Setting Kandy district, Sri Lanka.
Participants RTIs and deaths during the preceding 12 months were identified through a community-based cross-sectional survey with a sample size of 3080 households. A stratified multistage cluster sampling with population proportion to size was used. ‘Events reported’ to the police were cross checked against events in the police records of the given or adjacent police stations, and either were ‘Events found’ or ‘Not found’. ‘Under reported’ included those ‘Not reported’ and those reported but ‘Not found’ in the police dataset.
Results Information about 11 724 persons were obtained from 3080 households, identifying 149 persons who suffered an RTI. Of these, 57% were ‘Events reported’, and of these 43.6% (n=65) were ‘Events found’ in police records (95% CI, 36.0 to 51.6). There were 42 events ‘Not reported’ to police while an additional 7 were ‘Not found’ in the police records of the given police station.
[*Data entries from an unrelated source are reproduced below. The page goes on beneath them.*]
Lemma to_int16_const u (x : float) (z : Z) :
    SFtrunc (Prim2SF x) = Some z -> is_int16 z -> Some z = Some (to_int16 u x).
  Proof. intros Hx Hz. f_equal. symmetry. apply to_int16_in_range; assumption. Qed.

  (** The clamp followed by the conversion never leaves the int16
      range and never meets a value the conversion cannot represent,
      unless the value is NaN. *)
Lemma to_int16_clamp u (x : float) :
    Prim2SF x <> S754_nan ->
    clamp_trunc (Prim2SF x) = Some (to_int16 u (clamp x)).
  Proof.
    intros Hnan. unfold clamp. rewrite !ltb_spec.
    pose proof (Prim2SF_valid x) as Hv.
    rewrite Prim2SF_hi, Prim2SF_lo.
    destruct (Prim2SF x) as [s|s| |s m e] eqn:Hx.
    - (* zero *)
      change (SFltb (S754_finite false c_hi (-38)) (S754_zero s)) with false.
      change (SFltb (S754_zero s) (S754_finite true c_lo (-37))) with false.
      cbv iota. change (clamp_trunc (S754_zero s)) with (Some 0).
      apply to_int16_const; [rewrite Hx; reflexivity|unfold is_int16; lia].
    - (* infinity *)
      destruct s.
      + change (clamp_trunc (S754_infinity true)) with (Some (-32768)).
        change (SFltb (S754_finite false c_hi (-38)) (S754_infinity true)) with false.
        change (SFltb (S754_infinity true) (S754_finite true c_lo (-37))) with true.
        cbv iota. apply to_int16_const; [reflexivity|unfold is_int16; lia].
      + change (clamp_trunc (S754_infinity false)) with (Some 32767).
        change (SFltb (S754_finite false c_hi (-38)) (S754_infinity false)) with true.
        cbv iota. apply to_int16_const; [reflexivity|unfold is_int16; lia].
    - congruence.
    - (* finite *)
      change (valid_binary (S754_finite s m e)) with (bounded prec emax m e) in Hv.
      apply bounded_inv in Hv as (He & Hm & Hnorm).
      change (clamp_trunc (S754_finite s m e))
        with (Some (clamp16 (if s then - mag m e else mag m e))).
      pose proof (mag_nonneg m e) as Hge.
      destruct (SFltb (S754_finite false c_hi (-38)) (S754_finite s m e)) eqn:Hhi.
      { (* above the range *)
        apply ltb_hi_finite in Hhi as [-> Hhi].
        rewrite clamp16_hi; [apply to_int16_const; [reflexivity|unfold is_int16; lia]|].
        destruct Hhi as [Hlt|[-> Hlt]].
        - pose proof (mag_lower m e 37 (Hnorm ltac:(lia)) ltac:(lia) ltac:(lia)) as Hl.
          change (2 ^ 52 / 2 ^ 37) with 32768 in Hl. lia.
        - rewrite (mag_at m (-38) 38) by lia.
          assert (9006924376834048 / 2 ^ 38 <= Z.pos m / 2 ^ 38) as Hd
            by (apply Z.div_le_mono; lia).
          change (9006924376834048 / 2 ^ 38) with 32767 in Hd. lia. }
      destruct (SFltb (S754_finite s m e) (S754_finite true c_lo (-37))) eqn:Hlo.
      { (* below the range *)
        apply ltb_lo_finite in Hlo as [-> Hlo].
        rewrite clamp16_lo; [apply to_int16_const; [reflexivity|unfold is_int16; lia]|].
        destruct Hlo as [Hlt|[-> Hlt]].
        - pose proof (mag_lower m e 36 (Hnorm ltac:(lia)) ltac:(lia) ltac:(lia)) as Hl.
          change (2 ^ 52 / 2 ^ 36) with 65536 in Hl. lia.
        - rewrite (mag_at m (-37) 37) by lia.
          assert (4503599627370496 / 2 ^ 37 <= Z.pos m / 2 ^ 37) as Hd
            by (apply Z.div_le_mono; lia).
          change (4503599627370496 / 2 ^ 37) with 32768 in Hd. lia. }
      (* inside the range *)
      assert (Hin : is_int16 (if s then - mag m e else mag m e)).
      { unfold is_int16. destruct s.
        - assert (Hn : ~ (-37 < e \/ e = -37 /\ 4503599627370496 < Z.pos m)).
          { intros Hc. assert (Ht : SFltb (S754_finite true m e)
                                      (S754_finite true c_lo (-37)) = true)
              by (apply ltb_lo_finite; split; [reflexivity|exact Hc]).
            congruence. }
          destruct (Z.eq_dec e (-37)) as [->|Hne].
          + rewrite (mag_at m (-37) 37) by lia.
            assert (Z.pos m / 2 ^ 37 <= 4503599627370496 / 2 ^ 37) as Hd
              by (apply Z.div_le_mono; lia).
            rewrite (mag_at m (-37) 37) in Hge by lia.
            change (4503599627370496 / 2 ^ 37) with 32768 in Hd. lia.
          + pose proof (mag_upper m e 38 Hm ltac:(lia) ltac:(lia)) as Hu.
            change ((2 ^ 53 - 1) / 2 ^ 38) with 32767 in Hu. lia.
        - assert (Hn : ~ (-38 < e \/ e = -38 /\ 9006924376834048 < Z.pos m)).
          { intros Hc. assert (Ht : SFltb (S754_finite false c_hi (-38))
                                      (S754_finite false m e) = true)
              by (apply ltb_hi_finite; split; [reflexivity|exact Hc]).
            congruence. }
          destruct (Z.eq_dec e (-38)) as [->|Hne].
          + rewrite (mag_at m (-38) 38) by lia.
            assert (Z.pos m / 2 ^ 38 <= 9006924376834048 / 2 ^ 38) as Hd
              by (apply Z.div_le_mono; lia).
            rewrite (mag_at m (-38) 38) in Hge by lia.
            change (9006924376834048 / 2 ^ 38) with 32767 in Hd. lia.
          + pose proof (mag_upper m e 39 Hm ltac:(lia) ltac:(lia)) as Hu.
            change ((2 ^ 53 - 1) / 2 ^ 39) with 16383 in Hu. lia. }
      rewrite clamp16_id by exact Hin.
      apply to_int16_const; [rewrite Hx; apply SFtrunc_finite|exact Hin].
  Qed.
Lemma update_then_find_witness :
  exists rawQuery rawBody rest i note,
    input (freshWorld ["shop"; " oat milk "; "2"]) = rawQuery :: rawBody :: rest
    /\ findNoteByTitle [tripPlan "t0"; shopping "t1"] (trim rawQuery)
       = Some (i, note)
    /\ findNoteByTitle [tripPlan "t0"; mkNote "Shopping" "oat milk" "t1"]
                       (trim rawQuery)
       = Some (i, mkNote (title note) (trim rawBody) (time_added note)).
Proof.
  apply (update_then_find [tripPlan "t0"; shopping "t1"]
           (freshWorld ["shop"; " oat milk "; "2"])
           [tripPlan "t0"; mkNote "Shopping" "oat milk" "t1"]
           {| disk := Some (Readable (JSON_stringify
                 [tripPlan "t0"; mkNote "Shopping" "oat milk" "t1"]));
              writable := true; input := ["2"];
              output := [Asked AskPartToUpdate; Asked AskNewBody; Updated] |}).
  - vm_compute. reflexivity.
  - reflexivity.
Defined.

(** X11. A [deleteNote] that reports a deletion has removed exactly one
    note, the first one in the list whose title contains the query up to
    case, and reports that note's title; the notes before it keep their
    index, the notes after it move down by one, and the file mirrors the
    result. *)
Theorem deleteNote_removes_one notes w notes' w' ttl :
  deleteNote notes w = Return notes' w' ->
  last (output w') = Some (Deleted ttl) ->
  exists rawQuery rest i n,
    input w = rawQuery :: rest /\ input w' = rest
    /\ trim rawQuery <> ""
    /\ firstWith (fun x => titleContains (title x) (trim rawQuery)) notes i n
    /\ ttl = title n
    /\ notes' = delete i notes
    /\ length notes = S (length notes')
    /\ (forall j, j < i -> notes' !! j = notes !! j)
    /\ (forall j, i <= j -> notes' !! j = notes !! S j)
    /\ mirrored notes' w'.
Proof.
  intros H Hlast. apply deleteNote_Return in H.
  destruct H as [line rest Hin Hb|line rest Hin Hb Hf
                |line rest index deleted Hin Hb Hf Hw];
    simpl in Hlast; rewrite last_snoc in Hlast; try discriminate.
  injection Hlast as <-.
  exists line, rest, index, deleted.
  split; [exact Hin|]. split; [reflexivity|]. split; [exact Hb|].
  rewrite deleteNote_scan in Hf.
  pose proof (proj1 (list_find_firstWith _ _ _ _) Hf) as Hfirst.
  split; [exact Hfirst|]. split; [reflexivity|]. split; [reflexivity|].
  destruct Hfirst as (Hl & _ & _).
  split; [|split; [|split]].
  - pose proof (lookup_lt_Some _ _ _ Hl).
    rewrite length_delete by eauto. lia.
  - intros j Hj. now apply list_lookup_delete_lt.
  - intros j Hj. now apply list_lookup_delete_ge.
  - reflexivity.
Qed.
Definition min_ratio (q : VideoQoS) : F32.t :=
  let current_bitrate := bitrate_store q in
  let ratio_1mbps :=
    if 0 <? current_bitrate then
      Some (F32.max (F32.div (F32.mul (ratio_ q) (F32.of_Z 1000)) (F32.of_Z current_bitrate))
              BR_MIN_HIGH_RESOLUTION)
    else None in
  let lower (m : F32.t) :=
    match ratio_1mbps with
    | Some r => if F32.ltb r m then r else m
    | None => m
    end in
  match latest_quality q with
  | Best => F32.max (lower (F32.div BR_BEST (F32.lit 25 10))) BR_MIN
  | Balanced =>
      F32.max (lower (F32.min (F32.div BR_BALANCED (F32.of_Z 2)) (F32.lit 4 10)))
        BR_MIN_HIGH_RESOLUTION
  | Low | Custom _ => BR_MIN_HIGH_RESOLUTION
  end.

Definition can_reduce_bitrate (q : VideoQoS) : bool :=
  in_vbr_state q && negb (bool_decide (displays q = ∅))
  && F32.ltb (F32.mul (min_ratio q) (F32.lit 102 100)) (ratio_ q).

Definition reset_send_counters (q : VideoQoS) : VideoQoS :=
  set_displays ((fun d => mk_display 0 (support_changing_quality d)) <$> displays q) q.

(** The ratio that the adjustment aims at, before clamping. *)
Definition ratio_target (q : VideoQoS) (reduction : option F32.t) (max_delay : Z)
    (dynamic_screen : bool) : F32.t :=
  let current_ratio := ratio_ q in
  let current_bitrate := bitrate_store q in
  let ratio_add_150kbps :=
    if 0 <? current_bitrate then
      Some (F32.div (F32.mul (F32.of_Z (Int.wrap 32 (current_bitrate + 150))) current_ratio)
              (F32.of_Z current_bitrate))
    else None in
  let v :=
    match reduction with
    | Some factor => F32.mul current_ratio factor
    | None =>
        if max_delay <? 50 then
          if dynamic_screen then F32.mul current_ratio (F32.lit 115 100) else current_ratio
        else if max_delay <? 100 then
          if dynamic_screen then F32.mul current_ratio (F32.lit 11 10) else current_ratio
        else if dynamic_screen then F32.mul current_ratio (F32.lit 105 100)
        else current_ratio
    end in
  match ratio_add_150kbps with
  | Some r =>
      if F32.ltb r v && F32.ltb current_ratio r && F32.leb BR_SPEED current_ratio
      then r else v
  | None => v
  end.

(** A viewer that called for the reduction starts counting its replies. *)
Definition mark_reduced (lowered : bool) (u : UserData) : UserData :=
  match Delay.replies_after_bitrate_reduction (delay u) with
  | None =>
      if Delay.needs_bitrate_reduction (delay u) then
        set_delay (Delay.set_replies_after_bitrate_reduction
                     (Some (if lowered then 0 else 2)) (delay u)) u
      else u
  | Some _ => u
  end.

Definition max_list (l : list Z) : option Z :=
  match l with
  | [] => None
  | x :: l' => Some (foldl Z.max x l')
  end.

(** [filter_map(ratio_reduction).reduce(f32::min)] *)
Definition strongest_reduction (q : VideoQoS) : option F32.t :=
  match omap (fun u => Delay.ratio_reduction (delay u)) (user_list q) with
  | [] => None
  | x :: l => Some (foldl F32.min x l)
  end.

(** [None] where [clamp] would panic. *)
Definition adjust_ratio (q : VideoQoS) (now : Z) (dynamic_screen : bool)
  : option VideoQoS :=
  if negb (in_vbr_state q) then Some q
  else
    match max_list ((fun u => Delay.avg_delay (delay u)) <$> user_list q) with
    | None => Some q
    | Some max_delay =>
        let reduction := strongest_reduction q in
        if bool_decide (reduction = None) && (DELAY_THRESHOLD_150MS <=? max_delay)
        then Some (reset_send_counters q)
        else
          let target_ratio := quality_ratio (latest_quality q) in
          let current_ratio := ratio_ q in
          let min := min_ratio q in
          let max := F32.mul target_ratio MAX_BR_MULTIPLE in
          let v := ratio_target q reduction max_delay dynamic_screen in
          r ← F32.clamp min max v;
          let users' :=
            match reduction with
            | Some _ => mark_reduced (F32.ltb r current_ratio) <$> users q
            | None => users q
            end in
          let q := set_ratio r (set_users users' q) in
          Some (set_instant now (reset_send_counters q))
    end.

Definition starting_up (now : Z) (u : UserData) : bool :=
  match joined_at u with
  | Some joined => since_secs now joined <? 1
  | None => false
  end.

(** [None] where [clamp] would panic. *)
Definition adjust_fps (q : VideoQoS) (now : Z) : option VideoQoS :=
  let highest := highest_fps q in
  let f := default INIT_FPS
             (min_list ((fun u => default INIT_FPS (Delay.fps (delay u))) <$> user_list q)) in
  let f := if existsb (starting_up now) (user_list q) then Z.min f INIT_FPS else f in
  f ← Int.clamp MIN_FPS highest f;
  Some (set_fps f q).

(** *** Sessions *)

Definition on_connection_open (q : VideoQoS) (now : Z) (enable_abr : rstr) (id : Z)
  : VideoQoS :=
  let user := mk_user None None None Delay.default false (Some now) in
  set_abr (negb (bool_decide (enable_abr = Str.lit "N"))) (set_users (<[id := user]> (users q)) q).

Definition on_connection_close (linux : bool) (q : VideoQoS) (now : Z) (id : Z) : option VideoQoS :=
  let q := set_users (delete id (users q)) q in
  if bool_decide (users q = ∅) then Some (new linux now) else adjust_fps q now.

Definition update_user (q : VideoQoS) (id : Z) (f : UserData -> UserData) : VideoQoS :=
  match users q !! id with
  | Some u => set_users (<[id := f u]> (users q)) q
  | None => q
  end.

Definition user_custom_fps (q : VideoQoS) (id fps : Z) : VideoQoS :=
  if (fps <? MIN_FPS) || (MAX_FPS <? fps) then q
  else update_user q id (fun u =>
    mk_user (auto_adjust_fps u) (Some fps) (quality u) (delay u) (record u) (joined_at u)).

Definition user_auto_adjust_fps (q : VideoQoS) (id fps : Z) : VideoQoS :=
  if (fps <? MIN_FPS) || (MAX_FPS <? fps) then q
  else update_user q id (fun u =>
    mk_user (Some fps) (custom_fps u) (quality u) (delay u) (record u) (joined_at u)).

(** The protocol's [ImageQuality] values. *)
Definition ImageQuality_Low : Z := 2.
Definition ImageQuality_Balanced : Z := 3.
Definition ImageQuality_Best : Z := 4.

(** The custom ratio carried by bits 8..19 of the message's value. *)
Definition custom_ratio (k : Z) : F32.t := F32.div (F32.of_Z (k * 2)) (F32.of_Z 100).

Definition convert_quality (q : Z) : option Quality :=
  if q =? ImageQuality_Balanced then Some Balanced
  else if q =? ImageQuality_Low then Some Low
  else if q =? ImageQuality_Best then Some Best
  else
    let b := custom_ratio (Z.land (Z.shiftr q 8) 4095) in
    r ← F32.clamp BR_MIN BR_MAX b; Some (Custom r).

Definition user_image_quality (q : VideoQoS) (id image_quality time : Z)
  : option VideoQoS :=
  k ← convert_quality image_quality;
  match users q !! id with
  | None => Some q
  | Some u =>
      let u := mk_user (auto_adjust_fps u) (custom_fps u) (Some (time, k)) (delay u)
                 (record u) (joined_at u) in
      let q := set_users (<[id := u]> (users q)) q in
      Some (set_ratio (quality_ratio (latest_quality q)) q)
  end.

Definition user_record (q : VideoQoS) (id : Z) (v : bool) : VideoQoS :=
  update_user q id (fun u =>
    mk_user (auto_adjust_fps u) (custom_fps u) (quality u) (delay u) v (joined_at u)).

(** *** Probe replies *)

(** [(min_fps, normal_fps)] for the target ratio. *)
Definition fps_levels (target_ratio : F32.t) : Z * Z :=
  if F32.leb BR_BEST target_ratio then (8, 16)
  else if F32.leb BR_BALANCED target_ratio then (10, 20)
  else (12, 24).

(** The frame rate that the averaged excess delay asks for, and the two
    counters of consecutive good samples. *)
Definition fps_from_delay (min_fps normal_fps current_fps old_avg_delay avg_delay
    quick increase : Z) : Z * Z * Z :=
  let dividend_ms := DELAY_THRESHOLD_150MS * min_fps in
  let '(fps, quick) :=
    if avg_delay <? 50 then
      let quick := quick + 1 in
      let step := if current_fps <? normal_fps then 1 else 0 in
      let '(step, quick) := if 3 <=? quick then (5, 0) else (step, quick) in
      (Z.max min_fps (current_fps + step), quick)
    else if avg_delay <? 100 then
      let step :=
        if avg_delay <? old_avg_delay then if current_fps <? normal_fps then 1 else 0 else 0 in
      (Z.max min_fps (current_fps + step), quick)
    else if avg_delay <? DELAY_THRESHOLD_150MS then (Z.max min_fps current_fps, quick)
    else
      let devide_fps :=
        F32.ceil_to_u32
          (F32.div (F32.of_Z current_fps)
             (F32.div (F32.of_Z avg_delay) (F32.of_Z DELAY_THRESHOLD_150MS))) in
      (if avg_delay <? 200 then Z.max min_fps devide_fps
       else if avg_delay <? 300 then Z.min min_fps devide_fps
       else if avg_delay <? 600 then dividend_ms / avg_delay
       else Z.min (dividend_ms / avg_delay) devide_fps, quick) in
  let increase := if avg_delay <? DELAY_THRESHOLD_150MS then increase + 1 else 0 in
  let '(fps, increase) := if 3 <=? increase then (fps + 1, 0) else (fps, increase) in
  let quick := if 50 <? avg_delay then 0 else quick in
  (fps, quick, increase).

(** The body of [user_network_delay] for a known viewer: its new state and
    the flags [adjust_ratio] and [reduce_bitrate]. *)
Definition user_reply (target_ratio : F32.t) (bitrate_first : bool) (u : UserData) (delay : Z)
  : option (UserData * bool * bool) :=
  let '(min_fps, normal_fps) := fps_levels target_ratio in
  let delay := Z.max delay 10 in
  let d := Delay.set_stall_ticks 0 (Qos.delay u) in
  let braked := bool_decide (Delay.stall_reference_fps d <> None) in
  let d := Delay.set_stall_reference_fps None d in
  let old_avg_delay := Delay.avg_delay d in
  let d := if braked then d
           else Delay.set_rtt_calculator (Rtt.update (Delay.rtt_calculator d) delay) d in
  let d := Delay.add_delay d delay in
  let avg_delay := Z.max (Delay.avg_delay d) 10 in
  let user_cap := fps_cap u in
  let current_fps := default (Z.min INIT_FPS user_cap) (Delay.fps d) in
  let '(fps, quick, increase) :=
    fps_from_delay min_fps normal_fps current_fps old_avg_delay avg_delay
      (Delay.quick_increase_fps_count d) (Delay.increase_fps_count d) in
  let d := Delay.set_increase_fps_count increase (Delay.set_quick_increase_fps_count quick d) in
  let fps := if bitrate_first then Z.max fps min_fps else fps in
  let fps := Z.max fps (Z.min MIN_AUTO_FPS user_cap) in
  let '(d, fps) := Delay.limit_fps_change d current_fps fps delay bitrate_first braked in
  let '(d, fps) := Delay.accelerate_startup d current_fps fps user_cap delay braked in
  let reduce_bitrate :=
    bitrate_first && Delay.needs_bitrate_reduction d
    && bool_decide (Delay.replies_after_bitrate_reduction d = None) in
  fps ← Int.clamp MIN_FPS user_cap fps;
  let adjust_ratio := bool_decide (Delay.fps d = None) in
  Some (set_delay (Delay.set_fps (Some fps) d) u, adjust_ratio, reduce_bitrate).

Definition cooled_down (q : VideoQoS) (now : Z) : bool :=
  ADJUST_RATIO_INTERVAL <=? since_secs now (adjust_ratio_instant q).

Definition user_network_delay (q : VideoQoS) (now id delay : Z) : option VideoQoS :=
  let target_ratio := quality_ratio (latest_quality q) in
  let bitrate_first := can_reduce_bitrate q in
  '(q, want_adjust, want_reduce) ←
    match users q !! id with
    | Some u =>
        '(u', a, r) ← user_reply target_ratio bitrate_first u delay;
        Some (set_users (<[id := u']> (users q)) q, a, r)
    | None => Some (q, false, false)
    end;
  q ← adjust_fps q now;
  q ← (if want_adjust && first_reply_adjusts_ratio q && cooled_down q now
       then adjust_ratio q now false else Some q);
  (if want_reduce && cooled_down q now then adjust_ratio q now false else Some q).

(** A probe still outstanding after [elapsed] milliseconds. *)
Definition user_delay_response_elapsed (q : VideoQoS) (now id elapsed : Z) : option VideoQoS :=
  match users q !! id with
  | None => Some q
  | Some u =>
      if elapsed <=? 2000 then Some q
      else
        let d := Delay.set_stall_ticks (Int.sat_addu 8 (Delay.stall_ticks (delay u)) 1) (delay u) in
        let d := Delay.add_delay d (Int.wrap 32 elapsed) in
        let '(d, reference) :=
          match Delay.stall_reference_fps d with
          | Some reference => (d, reference)
          | None =>
              let reference := default (Z.min INIT_FPS (fps_cap u)) (Delay.fps d) in
              (Delay.on_reduction (Delay.set_stall_reference_fps (Some reference) d) reference,
               reference)
          end in
        let divisor :=
          Z.shiftl 1 (Z.min (Int.sat_subu (Int.wrap 32 (elapsed / 1000)) 1) 5) in
        let user_cap := fps_cap u in
        let current := default reference (Delay.fps d) in
        f ← Int.clamp (Z.min MIN_AUTO_FPS user_cap) user_cap (reference / divisor);
        let f := Z.min f current in
        let u := set_delay (Delay.set_fps (Some f) d) u in
        adjust_fps (set_users (<[id := u]> (users q)) q) now
  end.

(** *** Displays *)

Definition new_display (q : VideoQoS) (name : rstr) : VideoQoS :=
  set_displays (<[name := default_display]> (displays q)) q.

Definition remove_display (q : VideoQoS) (name : rstr) : VideoQoS :=
  set_displays (delete name (displays q)) q.

Definition update_display_data (q : VideoQoS) (now : Z) (name : rstr) (send_counter : Z)
  : option VideoQoS :=
  let q :=
    match displays q !! name with
    | Some d =>
        set_displays
          (<[name := mk_display (Int.wrap 64 (Qos.send_counter d + send_counter))
                       (support_changing_quality d)]> (displays q)) q
    | None => q
    end in
  q ← adjust_fps q now;
  if in_vbr_state q then
    if cooled_down q now then
      let dynamic_screen :=
        existsb (fun d => ADJUST_RATIO_INTERVAL * DYNAMIC_SCREEN_THRESHOLD <=? Qos.send_counter d)
          (display_list q) in
      adjust_ratio q now dynamic_screen
    else Some q
  else Some (set_ratio (quality_ratio (latest_quality q)) q).
End Qos.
Although they were claimed to have been reported to the police, 33% (95% CI 25.8 to 40.7) were ‘Under reported’. There were significant differences in age (p=0.02), family income (p<0.001), road user type (p=0.001), injury severity (p<0.001) and injury category (p=0.01) between ‘Events found’ in the police records and ‘Under reported’ events.
Conclusions In the Kandy district, 33% of RTIs were ‘under reported’. These findings could be used as evidence for policy planning to prevent RTIs, and highlights the need for a nation-wide community-based survey to determine the true rates of RTI for a better understanding of the reasons for under reporting.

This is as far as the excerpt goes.